Daylight saving time 2018 seriously messes with your sleep, but experts have some hacks for ensuring you get up on the right side of the bed. First, let’s establish that there’s no getting around the fact that you’re going to feel like a zombie for a few days.
However, Colin Espie, co-founder of digital health company Big Health and Professor of Sleep Medicine at Oxford University, says your body will adjust in a few days.
If you think that losing an hour of sleep is no biggie, think again. “In general, ‘losing’ an hour in the spring is more difficult to adjust to than ‘gaining’ an hour in the fall,” WedMD noted. While getting that extra hour of sunlight is pretty boss, this gift doesn’t come without a price. What’s more, WebMD cautioned that people who regularly get six or less hours of sleep a night will have a tougher time than those who get eight or nine hours. “In this situation, you may well experience the decrements of performance, concentration, and memory common to sleep-deprived individuals, as well as fatigue and daytime sleepiness.”
Ugh. So, what’s a sleepy head to do? Seriously, you might want to proactively book a half hour at a nap club for the day after spring forward. Unfortunately, there’s no magic formula for getting through spring forward unscathed, but there are a few things you can do to make it a little less awful. “Get up at the same time after the clocks spring forward,” Espie tells Bustle. “Maintaining a routine is key, even if you feel a bit more tired for the first few days following the time change.”

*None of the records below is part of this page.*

(** [try_lock] never waits: it takes the mutex exactly when nobody
    holds or waits for it and the weak exchange does not fail spuriously, and
    otherwise changes nothing but the caller's place. *)
Theorem try_lock_spec n s t sp :
  (Z.of_nat n < 2 ^ 31)%Z -> reachable (next P) (init n) s ->
  threads s !! t = Some TCas ->
  next P (t, AStep sp) s =
    Some (if (mCountOfWaiter s =? 0)%Z && negb sp
          then goto t Held (set_count 1 s) else goto t Idle s) /\
  ((exists u q, threads s !! u = Some q /\ owns q) -> mCountOfWaiter s <> 0%Z).
Proof.
  intros Hn Hr Ht. pose proof (inv_reachable P n s Hn Hr) as H.
  pose proof (count_bound _ H) as Hb. split.
  - simpl. rewrite Ht. simpl. f_equal. unfold try_lock, compare_exchange_weak.
    destruct ((mCountOfWaiter s =? 0)%Z && negb sp); [done|].
    by destruct (Z.leb_spec 0 (mCountOfWaiter s)); [|lia].
  - intros (u & q & Hu & Ho). rewrite (inv_count _ H).
    pose proof (sum_lookup_le counted _ _ _ Hu) as Hs.
    destruct Ho as [->| ->]; simpl in Hs; lia.
Qed.
End properties.

(** Those served, then those in the container: the order of arrival. *)
Definition in_order (s : state) : Prop := added s = taken s ++ mWaiter s.

(** C4: under [FairPolicy] the mutex is handed to the waiters in the order
    in which they entered the container: those served so far, followed by those
    in the container, are exactly those that entered, in that order. *)
Theorem fair_policy_fifo n s :
  reachable (next FairPolicy.policy) (init n) s -> in_order s.
Proof.
  apply (invariant_reachable _ in_order); [|done].
  clear. unfold in_order. intros [t a] s s' H Hn. unfold next in Hn.
  destruct (threads s !! t) as [p|]; [|done].
  destruct a; destruct p; simplify_eq/=;
    unfold lock_spin, lock_add, try_lock, with_promise, await_ready, await_suspend,
      await_resume, unlock_sub, unlock_loop, set_value_write, set_value_on_ready,
      call_continuation, compare_exchange_weak; simpl;
    unfold FairPolicy.addToWaiter, FairPolicy.getNextWaiter;
    repeat case_match; simplify_eq/=; rewrite ?H, <- ?app_assoc; try done.
  all: match goal with E : mWaiter _ = _ |- _ => by rewrite E end.
Qed.

(** ** Witnesses: two threads, the second one is suspended *)

Module Sample.
(** Thread 0 locks; thread 1 spins, enqueues itself and is suspended. *)
Definition labels : list (nat * action) :=
  [(0, ALock); (0, AStep false); (1, ALock)] ++ replicate 12 (1, AStep false).

Definition contended (P : Policy) : state :=
  default (init 2) (run (next P) labels (init 2)).

(** Thread 0 holds the mutex and thread 1 is about to try. *)
Definition trying (P : Policy) : state :=
  default (init 2) (run (next P) [(0, ALock); (0, AStep false); (1, ATryLock)] (init 2)).
End Sample.
(* ===== verification/MutexProgress.v ===== *)
(** * The mutex: no wake-up is lost

    Every waiter that has not been granted the mutex is in the container or
    is being served, and from every reachable state every waiter can still
    get the mutex, whatever the policy. *)

From S2P Require Import Prelude Future Mutex MutexInv.

#[local] Arguments Nat.min : simpl never.

(** Somebody is going to grant the mutex to [t]. *)
Definition owed (s : state) (t : nat) : Prop :=
  t ∈ mWaiter s \/
  (exists u, threads s !! u = Some (UWrite t) \/ threads s !! u = Some (UExch t)).

Definition hands_over (p : pc) : Prop :=
  match p with UWrite _ | UExch _ | UCall _ => True | _ => False end.

Record Served (s : state) : Prop := {
  served_ungranted t : ungranted s t -> owed s t;
  served_blocked t : threads s !! t = Some LBlocked -> promises s !! t = Some granted ->
                     exists u, threads s !! u = Some (UCall t);
}.

Section served.
Context (P : Policy) `{!PolicyLaws P}.
Implicit Types (s : state).

Lemma lookup_keep (l : list pc) t u a b q :
  l !! t = Some a -> a <> q -> l !! u = Some q -> <[t := b]> l !! u = Some q.
Proof. intros Ha Hne Hu. rewrite list_lookup_insert_ne; [done|]. intros ->. congruence. Qed.

Lemma served_move s s' t a b :
  Served s -> threads s !! t = Some a -> ~ hands_over a ->
  threads s' = <[t := b]> (threads s) ->
  (forall u, u ∈ mWaiter s -> u ∈ mWaiter s') ->
  (forall j, j <> t -> promises s' !! j = promises s !! j) ->
  (ungranted s' t -> ungranted s t \/ t ∈ mWaiter s') ->
  (b = LBlocked -> promises s' !! t <> Some granted) ->
  Served s'.
Proof.
  intros H Ha Hno Ht Hq Hp Hug Hbl.
  assert (Howed : forall u, owed s u -> owed s' u).
  { intros u [Hu|[w Hw]]; [left; auto|right]. exists w. rewrite Ht.
    destruct Hw as [Hw|Hw]; [left|right];
      (eapply lookup_keep; [exact Ha| |exact Hw]; intros ->; by apply Hno). }
  split.
  - intros u Hu. destruct (decide (u = t)) as [->|Hne].
    { destruct (Hug Hu) as [Hu'|Hu']; [|by left]. by apply Howed, (served_ungranted _ H). }
    apply Howed, (served_ungranted _ H). destruct Hu as (p & d & Hu & Hw & Hd & Hn).
    rewrite Ht, list_lookup_insert_ne in Hu by congruence. rewrite Hp in Hd by done.
    by exists p, d.
  - intros u Hu Hg. rewrite Ht in Hu.
    destruct (lookup_move _ _ _ _ _ _ Ha Hu) as [[-> <-]|[Hne Hu']]; [by destruct (Hbl eq_refl)|].
    rewrite Hp in Hg by done. destruct (served_blocked _ H _ Hu' Hg) as [w Hw].
    exists w. rewrite Ht. eapply lookup_keep; [exact Ha| |exact Hw]. intros ->. by apply Hno.
Qed.

(** The same for a thread that only moves. *)
Lemma served_goto s t a b c :
  Served s -> threads s !! t = Some a -> ~ hands_over a -> ~ waits b ->
  Served (goto t b (set_count c s)).
Proof.
  intros H Ha Hno Hw. eapply (served_move s _ t a b); eauto.
  - intros (p & d & Hp & Hwp & _). simpl in Hp.
    rewrite list_lookup_insert_eq in Hp by eauto using lookup_lt_Some. by simplify_eq.
  - by intros ->.
Qed.

Lemma set_count_id s : set_count (mCountOfWaiter s) s = s.
Proof. by destruct s. Qed.

Lemma served_goto' s t a b :
  Served s -> threads s !! t = Some a -> ~ hands_over a -> ~ waits b -> Served (goto t b s).
Proof.
  intros. rewrite <- (set_count_id s). eapply served_goto; eauto.
Qed.

(** The moves that may leave the thread waiting on its promise. *)
Lemma served_own_promise s s' t a b :
  Served s -> threads s !! t = Some a -> ~ hands_over a ->
  threads s' = <[t := b]> (threads s) -> mWaiter s' = mWaiter s ->
  (forall j, j <> t -> promises s' !! j = promises s !! j) ->
  (waits b -> ungranted s t /\ promises s' !! t <> Some granted) ->
  Served s'.
Proof.
  intros H Ha Hno Ht Hq Hp Hw. eapply (served_move s s' t a b); eauto.
  - by rewrite Hq.
  - intros (p & d & Hpt & Hwp & _). rewrite Ht in Hpt.
    rewrite list_lookup_insert_eq in Hpt by eauto using lookup_lt_Some. simplify_eq.
    left. by apply Hw.
  - intros ->. by apply Hw.
Qed.

Lemma served_ready s t :
  Inv s -> Served s -> threads s !! t = Some LReady ->
  Served (with_promise t s (fun d => await_ready t d s)).
Proof.
  intros HI H Ha. destruct (inv_promise _ HI _ _ Ha) as [Hp|[v Hp]];
    rewrite (with_promise_some _ _ _ _ Hp).
  - change (Served (goto t LResume s)). eapply served_goto'; eauto; simpl; tauto.
  - change (Served (goto t LSuspend s)). eapply (served_own_promise s _ t LReady LSuspend); eauto. simpl. rewrite Hp.
    intros _. split; [|discriminate]. by exists LReady, (LFD EmptyHandle v).
Qed.

Lemma served_suspend s t :
  Inv s -> Served s -> threads s !! t = Some LSuspend ->
  Served (with_promise t s (fun d => await_suspend t d s)).
Proof.
  intros HI H Ha.
  destruct (inv_promise _ HI _ _ Ha) as [Hp|[v Hp]]; rewrite (with_promise_some _ _ _ _ Hp);
    unfold await_suspend, LightFuture.await_suspend; rewrite suspend_branches; simpl.
  - eapply (served_own_promise s _ t LSuspend LResume); eauto; simpl; try done.
    intros j Hj. by rewrite lookup_insert_ne.
  - eapply (served_own_promise s _ t LSuspend LBlocked); eauto; simpl.
    + intros j Hj. by rewrite lookup_insert_ne.
    + intros _. rewrite lookup_insert_eq. split; [|discriminate].
      by exists LSuspend, (LFD EmptyHandle v).
Qed.

Lemma served_enqueue s t :
  Served s -> threads s !! t = Some LPush -> Served (goto t LReady (enqueue P t s)).
Proof.
  intros H Ha. eapply (served_move s _ t LPush LReady); eauto; simpl.
  - intros u Hu. apply in_add; [done|]. by right.
  - intros _. right. apply in_add; [done|]. by left.
Qed.

Lemma served_unlock_loop s t :
  Served s -> threads s !! t = Some ULoop -> Served (unlock_loop P t s).
Proof.
  intros H Ha. unfold unlock_loop. destruct (getNextWaiter P (mWaiter s)) as [[n q]|] eqn:E;
    [|eapply served_goto'; eauto; simpl; tauto].
  apply next_perm in E. split; simpl.
  - intros u Hu.
    assert (Ho : owed s u).
    { apply (served_ungranted _ H). destruct Hu as (p & d & Hp & Hw & Hd). exists p, d.
      simpl in *. destruct (lookup_move _ _ _ _ _ _ Ha Hp) as [[-> ->]|[_ Hp']]; done. }
    destruct Ho as [Ho|[w Hw]].
    + rewrite E in Ho. apply elem_of_cons in Ho as [->|Ho]; [right; exists t|by left].
      simpl. rewrite list_lookup_insert_eq by eauto using lookup_lt_Some. by left.
    + right. exists w. simpl.
      destruct Hw as [Hw|Hw]; [left|right]; by eapply lookup_keep.
  - intros u Hu Hg. destruct (lookup_move _ _ _ _ _ _ Ha Hu) as [[-> ?]|[_ Hu']]; [done|].
    destruct (served_blocked _ H _ Hu' Hg) as [w Hw]. exists w. by eapply lookup_keep.
Qed.

Lemma served_set_value_write s t n :
  Inv s -> Served s -> threads s !! t = Some (UWrite n) -> Served (set_value_write t n s).
Proof.
  intros HI H Ha. destruct (inv_handoff _ HI _ _ Ha) as [_ Hun].
  pose proof Hun as (p & d & Hn & Hw & Hd & Hnr).
  assert (Hnt : n <> t) by (intros ->; by apply (ungranted_waits _ _ _ Ha) in Hun).
  unfold set_value_write. rewrite Hd. split; simpl.
  - intros u Hu.
    assert (Ho : owed s u).
    { apply (served_ungranted _ H). destruct (decide (u = n)) as [->|Hne]; [done|].
      destruct Hu as (q & d' & Hq & Hw' & Hd' & Hr). simpl in *.
      rewrite lookup_insert_ne in Hd' by done. exists q, d'.
      by destruct (lookup_move _ _ _ _ _ _ Ha Hq) as [[-> ->]|[_ Hq']]. }
    destruct Ho as [Ho|[w Hw']]; [by left|right].
    destruct (decide (w = t)) as [->|Hne].
    + exists t. simpl. rewrite list_lookup_insert_eq by eauto using lookup_lt_Some.
      right. rewrite Ha in Hw'. destruct Hw' as [[=->]|[=]]. done.
    + exists w. simpl. by rewrite list_lookup_insert_ne.
  - intros u Hu Hg. destruct (lookup_move _ _ _ _ _ _ Ha Hu) as [[-> ?]|[_ Hu']]; [done|].
    destruct (decide (u = n)) as [->|Hne].
    { rewrite lookup_insert_eq in Hg. unfold granted in Hg. congruence. }
    rewrite lookup_insert_ne in Hg by done.
    destruct (served_blocked _ H _ Hu' Hg) as [w Hw']. exists w. by eapply lookup_keep.
Qed.

Lemma served_set_value_on_ready s t n :
  Inv s -> Served s -> threads s !! t = Some (UExch n) -> Served (set_value_on_ready t n s).
Proof.
  intros HI H Ha. destruct (inv_handoff _ HI _ _ Ha) as (_ & Hun & Hv).
  pose proof Hun as (p & [ptr va] & Hn & Hw & Hd & Hnr). rewrite Hd in Hv. simplify_eq/=.
  assert (Hnt : n <> t) by (intros ->; by apply (ungranted_waits _ _ _ Ha) in Hun).
  assert (Hstep : forall b, (p = LBlocked -> b = UCall n) -> ~ waits b ->
    Served (goto t b (set_promise n granted s))).
  { intros b Hb Hwb. split; simpl.
    - intros u (q & d' & Hq & Hw' & Hd' & Hr). simpl in *.
      destruct (decide (u = n)) as [->|Hne].
      { rewrite lookup_insert_eq in Hd'. by simplify_eq. }
      rewrite lookup_insert_ne in Hd' by done.
      destruct (lookup_move _ _ _ _ _ _ Ha Hq) as [[-> ->]|[Hut Hq']]; [done|].
      assert (Hu : ungranted s u) by (by exists q, d').
      destruct (served_ungranted _ H _ Hu) as [Ho|[w Hw2]]; [by left|right].
      exists w. simpl. rewrite list_lookup_insert_ne; [done|]. intros ->. rewrite Ha in Hw2.
      destruct Hw2 as [Hw2|Hw2]; congruence.
    - intros u Hu Hg.
      destruct (lookup_move _ _ _ _ _ _ Ha Hu) as [[-> <-]|[Hut Hu']]; [by destruct Hwb|].
      destruct (decide (u = n)) as [->|Hne].
      { simplify_eq. rewrite Hb by done. exists t.
        by rewrite list_lookup_insert_eq by eauto using lookup_lt_Some. }
      rewrite lookup_insert_ne in Hg by done.
      destruct (served_blocked _ H _ Hu' Hg) as [w Hw2]. exists w. by eapply lookup_keep. }
  unfold set_value_on_ready. rewrite Hd.
  pose proof (inv_promise _ HI _ _ Hn) as Hok. simpl in *.
  destruct p; try done; simpl in Hok; rewrite Hd in Hok;
    destruct Hok as [[=]|[v [= -> _]]]; try done; cbn; apply Hstep; simpl; first [tauto|congruence].
Qed.

Lemma served_call_continuation s t c :
  Inv s -> Served s -> threads s !! t = Some (UCall c) -> Served (call_continuation t c s).
Proof.
  intros HI H Ha. destruct (inv_handoff _ HI _ _ Ha) as [Hb Hg].
  unfold call_continuation. rewrite Hb.
  assert (Ha' : <[c := LResume]> (threads s) !! t = Some (UCall c)) by (by eapply lookup_keep).
  split; simpl.
  - intros u (q & d' & Hq & Hw' & Hd' & Hr). simpl in *.
    destruct (lookup_move _ _ _ _ _ _ Ha' Hq) as [[-> ->]|[_ Hq1]]; [done|].
    destruct (lookup_move _ _ _ _ _ _ Hb Hq1) as [[-> ->]|[_ Hq2]]; [done|].
    destruct (served_ungranted _ H u) as [Ho|[w Hw2]]; [by exists q, d'|by left|right].
    exists w. destruct Hw2 as [Hw2|Hw2]; [left|right];
      (eapply lookup_keep; [exact Ha'|done|]; by eapply lookup_keep).
  - intros u Hu Hgu.
    destruct (lookup_move _ _ _ _ _ _ Ha' Hu) as [[-> ?]|[_ Hu1]]; [done|].
    destruct (lookup_move _ _ _ _ _ _ Hb Hu1) as [[-> ?]|[Huc Hu2]]; [done|].
    destruct (served_blocked _ H _ Hu2 Hgu) as [w Hw2]. exists w.
    eapply lookup_keep; [exact Ha'|congruence|]. by eapply lookup_keep.
Qed.

Lemma served_next l s s' :
  Inv s /\ Served s -> next P l s = Some s' -> Inv s' /\ Served s'.
Proof.
  intros [HI H] Hn. split; [by eapply inv_next|].
  destruct l as [t a]. unfold next in Hn.
  destruct (threads s !! t) as [p|] eqn:Ha; [|done].
  assert (Hgo : forall b, ~ hands_over p -> ~ waits b -> Served (goto t b s))
    by (intros; eapply served_goto'; eauto).
  assert (Hgo' : forall b c, ~ hands_over p -> ~ waits b -> Served (goto t b (set_count c s)))
    by (intros; eapply served_goto; eauto).
  destruct a as [| | |sp]; try (destruct p; simplify_eq/=; apply Hgo; simpl; tauto).
  destruct p; simplify_eq/=;
    eauto using served_enqueue, served_ready, served_suspend, served_unlock_loop,
      served_set_value_write, served_set_value_on_ready, served_call_continuation.
  - unfold lock_spin, compare_exchange_weak.
    repeat case_match; simplify_eq; first [apply Hgo|apply Hgo']; simpl; tauto.
  - unfold lock_add. case_match; [apply Hgo'; simpl; tauto|].
    eapply (served_own_promise s _ t LAdd LPush); eauto; simpl; try tauto.
    intros j Hj. by rewrite lookup_insert_ne.
  - pose proof (inv_promise _ HI _ _ Ha) as Hp. simpl in Hp.
    rewrite (with_promise_some _ _ _ _ Hp).
    change (Served (goto t Held (drop_promise t s))).
    eapply (served_own_promise s _ t LResume Held); eauto; simpl; try tauto.
    intros j Hj. by rewrite lookup_delete_ne.
  - unfold try_lock, compare_exchange_weak.
    repeat case_match; simplify_eq; first [apply Hgo|apply Hgo']; simpl; tauto.
  - unfold unlock_sub. repeat case_match; apply Hgo'; simpl; tauto.
Qed.

Lemma served_reachable n s :
  (Z.of_nat n < 2 ^ 31)%Z -> reachable (next P) (init n) s -> Inv s /\ Served s.
Proof.
  intros Hn. apply (invariant_reachable _ (fun s => Inv s /\ Served s)); [apply served_next|].
  split; [by apply inv_init|]. split; simpl.
  - intros t (p & d & Hp & Hw & _). simpl in Hp.
    apply lookup_replicate in Hp as [-> _]. done.
  - intros t Hp. by apply lookup_replicate in Hp as [? _].
Qed.
End served.

(** ** From every reachable state, every waiter can get the mutex *)

(** A thread inside [lock] that the counter already counts. *)
Definition locking (p : pc) : Prop :=
  match p with LPush | LReady | LSuspend | LBlocked | LResume => True | _ => False end.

“Researchers have found it can be dangerous to mess with sleep schedules. Car accidents, strokes, and heart attacks spike in the days after the March time change,” Ben Steverman wrote for the Globe. “It turns out that judges, sleep deprived by daylight saving, impose harsher sentences.” In fact, this is one of the reasons that spring forward and fall back don’t happen during the week, Mohammad M. Amin, MBBCH at the Stony Brook Medicine Sleep Disorders Center told Reader’s Digest.